[Collected data]
(** Mounting never throws: it makes one node, hands it to the
    [ref], calls the two callbacks, sizes the node and registers the
    resize handler under the type names read off [resize.<id>]. *)
Lemma mount_spec C h p id css w :
  let n := fresh (dom (nodes w)) in
  let v := ResizeOf (Some n) in
  let tns := parseTypenames ("resize." +:+ id) in
  mount C h p id css w =
    (World (<[n := Element (mounted_attrs C h p id css) css true]> (nodes w))
           (foldl (λ on tn, onAdd tn.1 tn.2 v on) (window_on w) tns)
           (log w ++ mount_effects C n (data p) css tns),
     inr (ref (Some n) (constructor C h (defaultProps p) id))).
Proof.
  intros n v tns. unfold mount.
  erewrite bind_inr by (unfold createElement; reflexivity).
  fold n. unfold attach_ref.
  erewrite bind_inr; [|erewrite bind_inr by apply emit_spec; reflexivity].
  unfold componentDidMount.
  erewrite bind_inr;
    [|erewrite bind_inr by apply emit_spec;
      erewrite bind_inr by apply emit_spec;
      apply makeResponsiveSVG_spec; apply lookup_insert_eq].
  unfold ret. cbn [nodes window_on log attrs computed attached this_node
                   this_state_data ref constructor defaultProps data
                   render svg_id this_id].
  rewrite insert_insert_eq, !svg_attrs_id.
  cbn [default from_option render constructor svg_id this_id].
  unfold Datatypes.id.
  fold v tns. unfold mounted_attrs, sized_attrs, mount_effects, viewBox_of.
  by rewrite <- !app_assoc.
Qed.

(** *** Type names *)

Lemma fields_no_space s : has_space s = false → fields s = [s].
Proof.
  induction s as [|c s IH]; intros Hs; simpl in *; [done|].
  apply orb_false_iff in Hs as [-> Hs]. by rewrite IH.
Qed.

Lemma id_chars_no_space s : id_chars s = true → has_space s = false.
Proof.
  induction s as [|c s IH]; intros Hs; simpl in *; [done|].
  apply andb_true_iff in Hs as [Hc Hs]. rewrite (IH Hs), orb_false_r.
  revert Hc. destruct c as [[] [] [] [] [] [] [] []]; by vm_compute.
Qed.

(** For an id of the generator, [resize.<id>] is one type name: the
    type [resize], the name the id. *)
Lemma parseTypenames_resize id :
  id_chars id = true →
  parseTypenames ("resize." +:+ id) = [("resize", id)].
Proof.
  intros Hid%id_chars_no_space. unfold parseTypenames.
  rewrite fields_no_space by exact Hid.
  rewrite (filter_singleton_True _ _ []) by (vm_compute; intros [=]).
  by vm_compute.
Qed.

(** *** Registration *)

Lemma registered_onAdd type name v on :
  registered type name (onAdd type name v on) =
    v :: tail (registered type name on).
Proof.
  unfold registered. induction on as [|o on IH]; simpl.
  - rewrite filter_cons, decide_True by done. done.
  - case_decide as Ho.
    + rewrite !filter_cons, !decide_True by done. done.
    + rewrite !filter_cons, !decide_False by done. done.
Qed.

Lemma registered_onAdd_other type name v on type' name' :
  ¬ (type' = type ∧ name' = name) →
  registered type' name' (onAdd type name v on) = registered type' name' on.
Proof.
  intros Hne. unfold registered. induction on as [|o on IH]; simpl.
  - rewrite filter_cons, decide_False; [done|].
    simpl. intros [<- <-]. by apply Hne.
  - case_decide as Ho.
    + destruct Ho as [Ht Hn].
      rewrite !filter_cons, !decide_False; [done|..];
        simpl; intros [<- <-]; by apply Hne.
    + rewrite !filter_cons.
      case_decide; [rewrite !fmap_cons; f_equal|]; exact IH.
Qed.

(** *** Dispatch *)

Lemma run_handler_spec l w :
  run_handler l w =
    (World (resized (l_value l) (nodes w)) (window_on w)
           (log w ++ handler_effects l),
     inr ()).
Proof.
  unfold run_handler. erewrite bind_inr by apply emit_spec.
  unfold handler_effects. destruct (l_value l) as [[n|]].
  - unfold resize, attr_set, bind, emit, modify. simpl.
    rewrite <- !app_assoc. simpl. f_equal. f_equal.
    apply map_eq. intros i. rewrite !lookup_alter.
    rewrite (decide_True (P := n = n)) by done.
    destruct (decide (n = i)); [|done]. by destruct (nodes w !! n).
  - done.
Qed.

Lemma dispatch_listeners type ls w :
  foldr (λ l k, if decide (l_type l = type)
                then (let* _ := run_handler l in k) else k)
        (ret ()) ls w =
    (World (foldl (λ ns l, resized (l_value l) ns) (nodes w)
              (filter (λ l, l_type l = type) ls))
           (window_on w)
           (log w ++ (filter (λ l, l_type l = type) ls ≫= handler_effects)),
     inr ()).
Proof.
  revert w. induction ls as [|l ls IH]; intros w; simpl.
  - unfold ret. rewrite app_nil_r. by destruct w.
  - rewrite filter_cons. case_decide; [|apply IH].
    erewrite bind_inr by apply run_handler_spec.
    rewrite IH. simpl. by rewrite <- app_assoc.
Qed.

(** A dispatch runs, in order, every listener of the type. *)
Lemma dispatch_spec type w :
  dispatch type w =
    (World (foldl (λ ns l, resized (l_value l) ns) (nodes w)
              (filter (λ l, l_type l = type) (window_on w)))
           (window_on w)
           (log w ++
              (filter (λ l, l_type l = type) (window_on w) ≫= handler_effects)),
     inr ()).
Proof. apply dispatch_listeners. Qed.

(** *** What the log of a dispatch holds *)

Lemma calls_app r es1 es2 : calls r (es1 ++ es2) = calls r es1 ++ calls r es2.
Proof. apply omap_app. Qed.

Lemma bounds_app es1 es2 : bounds (es1 ++ es2) = bounds es1 ++ bounds es2.
Proof. apply omap_app. Qed.

Lemma handled_app type name es1 es2 :
  handled type name (es1 ++ es2) =
    handled type name es1 ++ handled type name es2.
Proof. apply omap_app. Qed.

Lemma calls_called r r' f (on : option node) d o es :
  calls r (Called r' f on d o :: es) =
    if decide (r' = r) then (f, on, d, o) :: calls r es else calls r es.
Proof. unfold calls. cbn [omap list_omap call_of]. by case_decide. Qed.

Lemma handler_effects_calls r ls : calls r (ls ≫= handler_effects) = [].
Proof.
  induction ls as [|l ls IH]; [done|].
  rewrite bind_cons, calls_app, IH.
  unfold handler_effects. by destruct (l_value l) as [[n|]].
Qed.

Lemma handler_effects_bounds ls : bounds (ls ≫= handler_effects) = [].
Proof.
  induction ls as [|l ls IH]; [done|].
  rewrite bind_cons, bounds_app, IH.
  unfold handler_effects. by destruct (l_value l) as [[n|]].
Qed.

(** A dispatch logs, for a type name, the handlers registered
    under it. *)
Lemma handler_effects_handled type name ls :
  handled type name (ls ≫= handler_effects) =
    l_value <$> filter (λ o, l_type o = type ∧ l_name o = name) ls.
Proof.
  induction ls as [|l ls IH]; [done|].
  rewrite bind_cons, handled_app, IH, filter_cons.
  unfold handler_effects, handled. cbn [omap list_omap].
  case_decide; rewrite ?fmap_cons;
    by destruct (l_value l) as [[n|]].
Qed.

Lemma listening_calls r v tns :
  calls r ((λ tn, Listening tn.1 tn.2 v) <$> tns) = [].
Proof. by induction tns. Qed.

Lemma listening_bounds v tns :
  bounds ((λ tn, Listening tn.1 tn.2 v) <$> tns) = [].
Proof. by induction tns. Qed.

(** Mounting calls each callback once, on the node it made and with
    the data of the props, and hands the node to the [ref] once. *)
Lemma mount_effects_calls C n d css tns :
  calls Init (mount_effects C n d css tns) = [(initFn C, Some n, d, options C)]
  ∧ calls Render (mount_effects C n d css tns) =
      [(renderFn C, Some n, d, options C)]
  ∧ bounds (mount_effects C n d css tns) = [Some n].
Proof.
  unfold mount_effects.
  rewrite !calls_app, bounds_app, !listening_calls, listening_bounds.
  by vm_compute.
Qed.

(** A dispatch of a type runs, under each name, the handlers
    registered under that type and name. *)
Lemma dispatched_handled type name ls :
  handled type name
    (filter (λ l, l_type l = type) ls ≫= handler_effects) =
    registered type name ls.
Proof.
  rewrite handler_effects_handled. unfold registered. f_equal.
  induction ls as [|l ls IH]; [done|].
  rewrite !filter_cons. destruct (decide (l_type l = type)) as [Ht|Ht].
  - rewrite filter_cons. case_decide; by rewrite IH.
  - rewrite decide_False by (by intros [? _]). exact IH.
Qed.

(** *** The nodes *)

Lemma nodes_still_refl ns : nodes_still ns ns.
Proof. intros n. by destruct (ns !! n). Qed.

Lemma nodes_still_trans ns1 ns2 ns3 :
  nodes_still ns1 ns2 → nodes_still ns2 ns3 → nodes_still ns1 ns3.
Proof.
  intros H12 H23 n. specialize (H12 n). specialize (H23 n).
  destruct (ns1 !! n), (ns2 !! n), (ns3 !! n); try done.
  destruct H12, H23. split; congruence.
Qed.

Lemma nodes_still_resized v ns : nodes_still ns (resized v ns).
Proof.
  destruct v as [[n|]]; [|apply nodes_still_refl].
  intros i. simpl. rewrite lookup_alter.
  case_decide; [subst|]; by destruct (ns !! i).
Qed.

Lemma nodes_still_dispatched ls ns :
  nodes_still ns (foldl (λ ns l, resized (l_value l) ns) ns ls).
Proof.
  revert ns. induction ls as [|l ls IH]; intros ns; simpl.
  - apply nodes_still_refl.
  - eapply nodes_still_trans; [apply nodes_still_resized|apply IH].
Qed.

End world_facts.

(** ** The lifecycle of one instance *)

Section lifecycle_facts.
Variable C : component.
Implicit Types (w : world) (self : instance) (n : node).

(** New props reach the update callback once, with the node held and
    the data delivered; nothing else happens. *)
Lemma receiveProps_spec next self w :
  queued self = [] →
  receiveProps C next self w =
    (World (nodes w) (window_on w)
           (log w ++ [Called Render (renderFn C) (this_node self)
                        (data next) (options C)]),
     inr {| this_props := defaultProps next;
            this_width := this_width self;
            this_height := this_height self;
            this_options := this_options self;
            this_id := this_id self;
            this_node := this_node self;
            this_state_data := data next;
            queued := [] |}).
Proof.
  intros Hq. unfold receiveProps, componentWillReceiveProps, setState,
    processUpdateQueue, set_props, shouldComponentUpdate.
  cbn [queued this_props this_width this_height this_options this_id
       this_node this_state_data].
  rewrite Hq. cbn. by destruct w.
Qed.

Lemma unmount_spec self n e w :
  this_node self = Some n → nodes w !! n = Some e → attached e = true →
  unmount self w =
    (World (<[n := Element (attrs e) (computed e) false]> (nodes w))
           (window_on w) (log w ++ [Detached n; Bound None]),
     inr (ref None self)).
Proof.
  intros Hn He Ha. unfold unmount, componentWillUnmount, attach_ref.
  rewrite Hn. unfold remove, bind. rewrite He, Ha.
  cbn. by rewrite <- app_assoc.
Qed.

• [What you are asked to do] Start at the first line of the data above. Stop after the line containing "type [resize], the name the id. *)", reproducing each line exactly and adding nothing.

• [Solution to the exercise]
(** Mounting never throws: it makes one node, hands it to the
    [ref], calls the two callbacks, sizes the node and registers the
    resize handler under the type names read off [resize.<id>]. *)
Lemma mount_spec C h p id css w :
  let n := fresh (dom (nodes w)) in
  let v := ResizeOf (Some n) in
  let tns := parseTypenames ("resize." +:+ id) in
  mount C h p id css w =
    (World (<[n := Element (mounted_attrs C h p id css) css true]> (nodes w))
           (foldl (λ on tn, onAdd tn.1 tn.2 v on) (window_on w) tns)
           (log w ++ mount_effects C n (data p) css tns),
     inr (ref (Some n) (constructor C h (defaultProps p) id))).
Proof.
  intros n v tns. unfold mount.
  erewrite bind_inr by (unfold createElement; reflexivity).
  fold n. unfold attach_ref.
  erewrite bind_inr; [|erewrite bind_inr by apply emit_spec; reflexivity].
  unfold componentDidMount.
  erewrite bind_inr;
    [|erewrite bind_inr by apply emit_spec;
      erewrite bind_inr by apply emit_spec;
      apply makeResponsiveSVG_spec; apply lookup_insert_eq].
  unfold ret. cbn [nodes window_on log attrs computed attached this_node
                   this_state_data ref constructor defaultProps data
                   render svg_id this_id].
  rewrite insert_insert_eq, !svg_attrs_id.
  cbn [default from_option render constructor svg_id this_id].
  unfold Datatypes.id.
  fold v tns. unfold mounted_attrs, sized_attrs, mount_effects, viewBox_of.
  by rewrite <- !app_assoc.
Qed.

(** *** Type names *)

Lemma fields_no_space s : has_space s = false → fields s = [s].
Proof.
  induction s as [|c s IH]; intros Hs; simpl in *; [done|].
  apply orb_false_iff in Hs as [-> Hs]. by rewrite IH.
Qed.

Lemma id_chars_no_space s : id_chars s = true → has_space s = false.
Proof.
  induction s as [|c s IH]; intros Hs; simpl in *; [done|].
  apply andb_true_iff in Hs as [Hc Hs]. rewrite (IH Hs), orb_false_r.
  revert Hc. destruct c as [[] [] [] [] [] [] [] []]; by vm_compute.
Qed.

(** For an id of the generator, [resize.<id>] is one type name: the
    type [resize], the name the id. *)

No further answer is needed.